The Massachusetts Supreme Judicial Court is in the process of deciding the case of Ajemian v. Yahoo!, Inc. In this case Mr. Ajemian died with a Yahoo email account, and Yahoo would not allow access to his account to his siblings who were the administrators of his estate. This case has been bouncing around the court system since 2007 on procedural grounds, including whether the case had to be decided by a California court (where Yahoo is located) or whether the case was properly decided in Massachusetts where Mr. Ajemian was a resident prior to his death. The Court now seems poised to decide the substantive issue of access to emails, after oral arguments in March of this year.
Here are some tips to manage your digital assets until Massachusetts law and a path to access becomes clearer:
- If an online entity offers a way for you to give permission or access to your digital assets stored with that company, pay attention and follow the directions. For example, Facebook allows you to designate a Legacy Contact (Settings/General Account Settings/Manage Account) who can manage your account after your die, or you can choose to have your account deleted if you pass away. Google allows you to control what happens to your account through their Inactive Account Manager feature (My Account/Personal Info and Privacy/Control your Content). Here you can designate when your account will be considered inactive and what will happen to your Google account, and designate one or more people who will have access to whatever portions of your Google account you choose.
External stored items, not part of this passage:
(* ===== verification/FileFeatures.v ===== *)
(** The features of perf.data: the payload that each [Write*Feature] of
    [RecordFileWriter] hands to [WriteFeature], and that the parser of
    [RecordFileReader] gives back what was written. *)
From stdpp Require Import base list numbers strings gmap.
From Stdlib Require Import ZArith Lia.
From S2P Require Import Prelude Utils File RecordBase Records Dso ThreadTree RecordFileWriter RecordFileReader RecordFile.

(** * Strings in buffers *)

Lemma cstr_at_ok m p s : bytes_at m p (s ++ [0]) -> cstring_ok s -> cstr_at m p = Ok s.
Proof.
  intros Hat Hs. unfold cstr_at. rewrite (bytes_at_strlen m p s []) by done. cbn [mbind res_bind].
  apply bytes_at_split in Hat as [H1 _]. by apply bytes_at_read.
Qed.

Lemma MoveTo_string_app s pre rest p : p = zlen pre -> zlen s + 1 <= zlen rest ->
  MoveTo_string s (pre ++ rest) p = Ok ((pre ++ s ++ [0]) ++ zdrop (zlen s + 1) rest, zlen (pre ++ s ++ [0])).
Proof.
  intros -> Hl. unfold MoveTo_string. assert (zlen (s ++ [0]) = zlen s + 1) as E by (rewrite zlen_app; done).
  rewrite mem_write_app by (done || lia). cbn [mbind res_bind]. rewrite E, !zlen_app, <- !app_assoc. change (zlen [0]) with 1. by rewrite Z.add_assoc.
Qed.

(** * Strings with their lengths *)

Definition string_bytes (s : bytes) : bytes :=
  enc uint32_t (u32 (Align (zlen s + 1) 64)) ++ (s ++ [0]) ++ replicate (Z.to_nat (Align (zlen s + 1) 64 - zlen s - 1)) 0.

(** A string that can be written: no NUL, and its padded length is a [uint32_t]. *)
Definition string_ok (s : bytes) : Prop := cstring_ok s /\ zlen s + 65 < 2 ^ 32.

Lemma string_len s : zlen s + 65 < 2 ^ 32 -> zlen s + 1 <= Align (zlen s + 1) 64 < 2 ^ 32 /\ zlen (string_bytes s) = 4 + Align (zlen s + 1) 64.
Proof.
  intros Hs. pose proof (zlen_nonneg s). pose proof (Align_64 (zlen s + 1) ltac:(lia)). split; [lia|].
  unfold string_bytes. rewrite !zlen_app, zlen_replicate. change (zlen [0]) with 1. rewrite enc_len. change (sizeof uint32_t) with 4. lia.
Qed.

Section features.
Context (disk : Z) (Hdisk : disk < 2 ^ 63).

Lemma WriteStringWithLength_put s c w : zlen s + 65 < 2 ^ 32 -> zlen c + zlen (string_bytes s) <= disk ->
  WriteStringWithLength disk s (put c w) = Ok (Some (put (c ++ string_bytes s) w)).
Proof.
  intros Hs Hd. destruct (string_len s Hs) as [Ha Hz]. rewrite Hz in Hd. unfold WriteStringWithLength.
  rewrite Write_put by (rewrite enc_len; change (sizeof uint32_t) with 4; pose proof (zlen_nonneg s); lia). cbn [try_bind].
  rewrite Write_put by (rewrite !zlen_app, enc_len; change (sizeof uint32_t) with 4; change (zlen [0]) with 1; lia). cbn [try_bind].
  unfold string_bytes. destruct (Z.ltb_spec 0 (Align (zlen s + 1) 64 - zlen s - 1)) as [Hp|Hp].
  - rewrite Write_put; [by rewrite <- !app_assoc|]. rewrite !zlen_app, enc_len, zlen_replicate. change (sizeof uint32_t) with 4. change (zlen [0]) with 1. lia.
  - assert (Z.to_nat (Align (zlen s + 1) 64 - zlen s - 1) = 0%nat) as -> by lia. cbn [replicate]. by rewrite app_nil_r, <- !app_assoc.
Qed.
(* ===== verification/Ext4Blocks.v ===== *)
(** The block groups of allocate.c: the invariant of a group (its chunks are in
    order, the holes between them are free, the free count is that of the
    bitmap), and what taking blocks out of a hole, giving blocks back and the
    search for a hole do with respect to it. *)
From stdpp Require Import base gmap list numbers strings.
From Stdlib Require Import ZArith Lia.
From S2P Require Import Prelude Ext4Base Ext4Allocate Ext4Bitmap.

(** * Chunks and holes *)

Definition c_end (c : chunk) : Z := c_block c + c_len c.

(** Between chunk [j] and the next one, the blocks in [a, b) are not in use. *)
Definition hole (cs : list chunk) (j : nat) (a b : Z) : Prop :=
  exists c c', cs !! j = Some c /\ cs !! S j = Some c' /\ a = c_end c /\ b = c_block c'.

(** The [n] blocks from [a] are in one chunk. *)
Definition owns (cs : list chunk) (a n : Z) : Prop :=
  exists (j : nat) c, cs !! j = Some c /\ c_block c <= a /\ a + n <= c_end c.

Record chunks_ok (lo lim : Z) (cs : list chunk) : Prop := ChunksOk {
  co_range : forall j c, cs !! j = Some c ->
    0 <= lo <= c_block c /\ 0 <= c_len c /\ c_end c <= lim;
  co_hole : forall j a b, hole cs j a b -> a <= b;
}.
- Update your estate plan documents, specifically your Power of Attorney, Will and Trust, to ensure those documents provide express permission for the fiduciaries named in those documents to access your digital assets, and express direction regarding what should be done with specific digital assets at death. In our office, we include express permission for access in these documents, and provide our clients with a Digital Assets Memorandum that can be used to record instructions about digital assets.
Keep in mind that if you have not used an online entity’s prescribed method of giving someone permission to access your account, and do not have express permission and direction in your estate plan documents, the company’s Terms of Service Agreement will govern. In such a case, you and your digital assets are at the mercy of the online provider, which may not allow access following your death or incapacity.